I have seen that example, but if I take that case as an example then
my order would be softdeletable, but the orderline would not!

Thus when I remove my order that will be set to "IsDeleted = true",
while my orderlines would actually be deleted immediately!

This leads to resaving a deleted orderline !
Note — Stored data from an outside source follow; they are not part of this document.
Lemma previousAsList_spec (previousUrn : option string) (centerId : string) :
  previousAsList previousUrn centerId =
    match previousUrn with
    | Some p => if decide (p ≠ "" ∧ p ≠ centerId) then [p] else []
    | None => []
    end.
Proof.
  destruct previousUrn as [p|]; [|done].
  unfold previousAsList, previousIsDistinct.
  destruct (decide (p ≠ "" ∧ p ≠ centerId)) as [[Hp Hc]|Hn].
  - destruct (String.eqb_spec p ""); [done|].
    by destruct (String.eqb_spec p centerId).
  - destruct (String.eqb_spec p ""); [done|].
    destruct (String.eqb_spec p centerId); [done|]. by destruct Hn.
Qed.

(** The nodes of a non-empty graph: the center, then one node per plotted
    neighbor, in order. *)
Lemma graph_nodes (localeCompare : string -> string -> Z)
    (entitiesByUrn : gmap string DatahubObject.t)
    (neighborhood : Neighborhood.t) (centerId : string)
    (centerObject : DatahubObject.t) :
  centerId ≠ "" -> entitiesByUrn !! centerId = Some centerObject ->
  let neighborUrns :=
    layoutNeighborUrns localeCompare entitiesByUrn neighborhood centerId in
  nodes (graph localeCompare entitiesByUrn (Some neighborhood) (Some centerId))
  = PositionedNode.mk (Some centerObject) centerX centerY center
    :: imap (neighborNode entitiesByUrn neighborhood (length neighborUrns))
         neighborUrns.
Proof.
  intros Hc Hcache. unfold graph.
  destruct (String.eqb_spec centerId ""); [done|]. by rewrite Hcache.
Qed.
(** X24: [writeJSON] appends.  When the system calls succeed, two calls on
    the same file leave the file that one call with both lists of results
    leaves: what the file held before, then the bytes of the first list,
    then those of the second.  The configuration plays no part. *)
Theorem writeJSON_appends_across_calls (os : OS) (filename : string)
    (c1 c2 c : Config.t) (res1 res2 : list Result.t) (fs : gmap string string) :
  openError os filename = None ->
  (forall b, writeError os filename b = None) ->
  let r1 := writeJSON os filename c1 res1 fs in
  let r2 := writeJSON os filename c2 res2 (fst r1) in
  snd r1 = None /\ snd r2 = None
  /\ fst r2 = fst (writeJSON os filename c (res1 ++ res2) fs)
  /\ fst r2 !! filename
     = Some (default ""%string (fs !! filename)
               +:+ String.concat "" (writeJSON_loop res1 [])
               +:+ String.concat "" (writeJSON_loop res2 [])).
Proof.
  intros Ho Hw r1 r2. subst r1 r2. unfold writeJSON.
  rewrite Ho, !Hw. cbn [fst snd].
  rewrite lookup_insert_eq. cbn [from_option]. cbv [id].
  rewrite insert_insert_eq, outBytes_app, ?append_assoc.
  split; [done|]. split; [done|]. split; [done|].
  by rewrite lookup_insert_eq.
Qed.

Lemma writeJSON_appends_across_calls_witness :
  let c := Fixtures.conf [] [] in
  let fs1 := fst (writeJSON os_ok "out.json" c [Cases.result_a] ∅) in
  fst (writeJSON os_ok "out.json" c [Cases.result_b] fs1)
  = fst (writeJSON os_ok "out.json" c [Cases.result_a; Cases.result_b] ∅).
Proof.
  intros c fs1.
  exact (proj1 (proj2 (proj2 (writeJSON_appends_across_calls os_ok "out.json"
                                c c c [Cases.result_a] [Cases.result_b] ∅
                                eq_refl (fun _ => eq_refl))))).
Defined.

Lemma lines_from_one_line (s line rest : string) :
  one_line s = true ->
  lines_from (s +:+ nl +:+ rest) line = (line +:+ s) :: lines_from rest "".
Proof.
  revert line. induction s as [|c s IH]; intros line Hs.
  - by rewrite append_nil_r.
  - cbn [one_line] in Hs. apply andb_true_iff in Hs as [Hc Hs].
    apply negb_true_iff in Hc.
    change (String c s +:+ nl +:+ rest) with (String c (s +:+ nl +:+ rest)).
    cbn [lines_from]. rewrite Hc. rewrite IH by done.
    by rewrite append_assoc.
Qed.
(** * ia2audio: capture, transcription and assembly pipeline

    A shallow embedding of the three TypeScript programs of the repository
    (the Internet Archive capture loop, the OCR transcription loop and the
    Markdown assembler) together with the properties of their specification.

    Conventions of the embedding.
    - A JavaScript string is a [list ascii]: code units below 256.  The
      whitespace class of regular expressions is the JavaScript one
      restricted to that range (TAB, LF, VT, FF, CR, SPACE, NBSP).
    - JavaScript numbers that hold counters, indices and page numbers are
      [nat] or [Z]; NaN and fractions are outside the model.
    - Regular expressions are kept as data (a list of items) and run by a
      small backtracking matcher that follows the ECMAScript rules for the
      constructs the sources use: greedy quantifiers over one character
      class, multiline anchors, capture groups, leftmost match, and the
      [lastIndex] discipline of global replacement. *)

From Stdlib Require Import Ascii String DecimalString DecimalNat.
From Stdlib Require Import Bool Arith ZArith Lia List.
From Stdlib Require Import Sorted Permutation.
Import ListNotations.

Set Implicit Arguments.
Local Open Scope list_scope.

(* ================================================================== *)
(** * Part I.  Definitions *)
(* ================================================================== *)

(** ** Text *)

Module Text.

Definition text := list ascii.

Definition lit (s : string) : text := list_ascii_of_string s.

Definition nl : ascii := "010"%char.
Definition cr : ascii := "013"%char.
Definition sp : ascii := " "%char.

Definition code (a : ascii) : nat := nat_of_ascii a.

Definition isDigit (a : ascii) : bool :=
  (48 <=? code a) && (code a <=? 57).

(** [\s] on code units below 256. *)
Definition isSpace (a : ascii) : bool :=
  let n := code a in
  ((9 <=? n) && (n <=? 13)) || (n =? 32) || (n =? 160).

(** Line terminators below 256: LF and CR. *)
Definition isLT (a : ascii) : bool :=
  let n := code a in (n =? 10) || (n =? 13).

Definition lower (a : ascii) : ascii :=
  let n := code a in
  if (65 <=? n) && (n <=? 90) then ascii_of_nat (n + 32) else a.

Definition digitVal (a : ascii) : Z := Z.of_nat (code a - 48).

Fixpoint dropWhile (p : ascii -> bool) (s : text) : text :=
  match s with
  | a :: s' => if p a then dropWhile p s' else s
  | [] => []
  end.

Fixpoint takeWhile (p : ascii -> bool) (s : text) : text :=
  match s with
  | a :: s' => if p a then a :: takeWhile p s' else []
  | [] => []
  end.

(** [String.prototype.trim]. *)
Definition trimStart (s : text) : text := dropWhile isSpace s.
Definition trimEnd (s : text) : text := rev (dropWhile isSpace (rev s)).
Definition trim (s : text) : text := trimEnd (trimStart s).

(** [Array.prototype.join]. *)
Fixpoint join (sep : text) (l : list text) : text :=
  match l with
  | [] => []
  | [x] => x
  | x :: l' => x ++ sep ++ join sep l'
  end.

(** [`${n}`] for a non-negative integer. *)
Definition ofNat (n : nat) : text :=
  lit (NilEmpty.string_of_uint (Nat.to_uint n)).

(** [String.prototype.padStart(width, '0')]. *)
Definition padStart0 (width : nat) (s : text) : text :=
  repeat "0"%char (width - length s) ++ s.

End Text.
Import Text.

(** ** Regular expressions *)

Module Regex.

Inductive cls : Type :=
| CChar (a : ascii)      (* a literal character *)
| CCharI (a : ascii)     (* a literal character under the [i] flag *)
| CDigit                 (* \d *)
| CSpace                 (* \s *)
| CAny.                  (* .  *)

Inductive item : Type :=
| IBol                               (* ^ under the [m] flag *)
| IEol                               (* $ under the [m] flag *)
| IOne (c : cls)                     (* one character *)
| IRep (cap : bool) (c : cls) (min : nat).
    (* c{min,}, greedy; [cap] when it is wrapped in a capture group *)

Definition regex := list item.

Definition cmatch (c : cls) (a : ascii) : bool :=
  match c with
  | CChar b => Ascii.eqb a b
  | CCharI b => Ascii.eqb (lower a) (lower b)
  | CDigit => isDigit a
  | CSpace => isSpace a
  | CAny => negb (isLT a)
  end.

(** The character before the current position; [None] at the start. *)
Definition atBol (prev : option ascii) : bool :=
  match prev with
  | None => true
  | Some a => isLT a
  end.

Definition atEol (s : text) : bool :=
  match s with
  | [] => true
  | a :: _ => isLT a
  end.

Definition result := option (nat * list text).

(** The character before the position reached after [run]. *)
Definition prevAfter (prev : option ascii) (run : text) : option ascii :=
  fold_left (fun _ a => Some a) run prev.

(** Greedy repetition of one class: take as many characters as possible,
    and give them back one at a time while the continuation fails. *)
Fixpoint greedy (c : cls)
  (exit : nat -> text -> option ascii -> text -> result)
  (n : nat) (acc : text) (prev : option ascii) (s : text) {struct s} : result :=
  match s with
  | a :: s' =>
      if cmatch c a then
        match greedy c exit (S n) (a :: acc) (Some a) s' with
        | Some r => Some r
        | None => exit n acc prev s
        end
      else exit n acc prev s
  | [] => exit n acc prev s
  end.

(** Match the items at the current position; the result is the number of
    characters consumed and the captured groups, in order. *)
Fixpoint matchHere (r : regex) (prev : option ascii) (s : text) {struct r} : result :=
  match r with
  | [] => Some (0, [])
  | IBol :: r' => if atBol prev then matchHere r' prev s else None
  | IEol :: r' => if atEol s then matchHere r' prev s else None
  | IOne c :: r' =>
      match s with
      | a :: s' =>
          if cmatch c a then
            match matchHere r' (Some a) s' with
            | Some (k, caps) => Some (S k, caps)
            | None => None
            end
          else None
      | [] => None
      end
  | IRep cap c min :: r' =>
      greedy c
        (fun n acc prev' s' =>
           if min <=? n then
             match matchHere r' prev' s' with
             | Some (k, caps) =>
                 Some (n + k, if cap then rev acc :: caps else caps)
             | None => None
             end
           else None)
        0 [] prev s
  end.

(** Leftmost match at or after the current position: start offset, length
    and captures ([RegExp.prototype.exec]). *)
Fixpoint search (r : regex) (pos : nat) (prev : option ascii) (s : text)
  {struct s} : option (nat * nat * list text) :=
  match matchHere r prev s with
  | Some (len, caps) => Some (pos, len, caps)
  | None =>
      match s with
      | a :: s' => search r (S pos) (Some a) s'
      | [] => None
      end
  end.

Definition exec (r : regex) (s : text) := search r 0 None s.

(** [RegExp.prototype.test]. *)
Definition test (r : regex) (s : text) : bool :=
  match exec r s with Some _ => true | None => false end.

(** [String.prototype.replace] with a regex without the [g] flag and a
    replacement free of [$]: the leftmost match only. *)
Definition replaceFirst (r : regex) (repl : text) (s : text) : text :=
  match exec r s with
  | Some (p, len, _) => firstn p s ++ repl ++ skipn (p + len) s
  | None => s
  end.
On 10 sep, 18:37, "Will Shaver" <[EMAIL PROTECTED]> wrote:
> http://blogs.hibernatingrhinos.com/nhibernate/archive/2008/04/08/soft...
>
> There is also some code in the NHibernate Contrib project under
> NHibernate.Burrow.Appblock.SoftDelete that you can review or use.
>
>  -Will
>
> On Wed, Sep 10, 2008 at 4:06 AM, Patrick De Boeck <[EMAIL PROTECTED]>wrote:
>
>
>
> > Hi All,
>
> > I have the following situation:  A domain model which has various
> > classes that all map to one or more tables in a DB2 database.  For
> > keeping track of versioning our dba guys have written a trigger that
> > will copy the entire table record into a seperate 'history' version
> > table.
>
> > No worries untill they figured out that with this approach it would be
> > impossible to track who actually deleted an item.  So they went a step
> > further and made deletes forbidden.  Now we would have to update the
> > record and set the a field to '+DELETE+'.  A trigger will then run
> > afterwards and copy the 'deleted' version to the history and then
> > fysically delete the row.
>
> > So far the intro.  I have made an interface IVersionable (because not
> > all domain objects require this approach) and have written a
> > IVersionableDeleteEventListener that will do the following:
>
> > if (entity is IVersionable)
> > {
> >       IVersionable versionable = (IVersionable)entity;
> >       versionable.CreatedBy = "+DELETE+";
> >       versionable.LastModification = DateTime.Now;
> >       versionable.LastModifiedBy =
> > UserContextHelper.GetUserPrincipal();
>
> >       CascadeBeforeDelete(session, persister, entity, entityEntry,
> > transientEntities);
> >       CascadeAfterDelete(session, persister, entity,
> > transientEntities);
> > }
> > else
> > {
> >       base.DeleteEntity(session, entity, entityEntry,
> > isCascadeDeleteEnabled,
> >                                  persister, transientEntities);
> > }
>
> > This now conflicts with my cascading rules I have set for this
> > object.  I receive the following error: "deleted object would be re-
> > saved by cascade"
>
> > The problem lies in the fact that A has a collection of B.  A is
> > Versionable while B is not.  Thus B should be deleted and A should be
> > marked for deletion.  The cascading options set on A try the re-save B
> > which results in the above error.
>
> > Does anyone have had the same problem and how have you then solved
> > this?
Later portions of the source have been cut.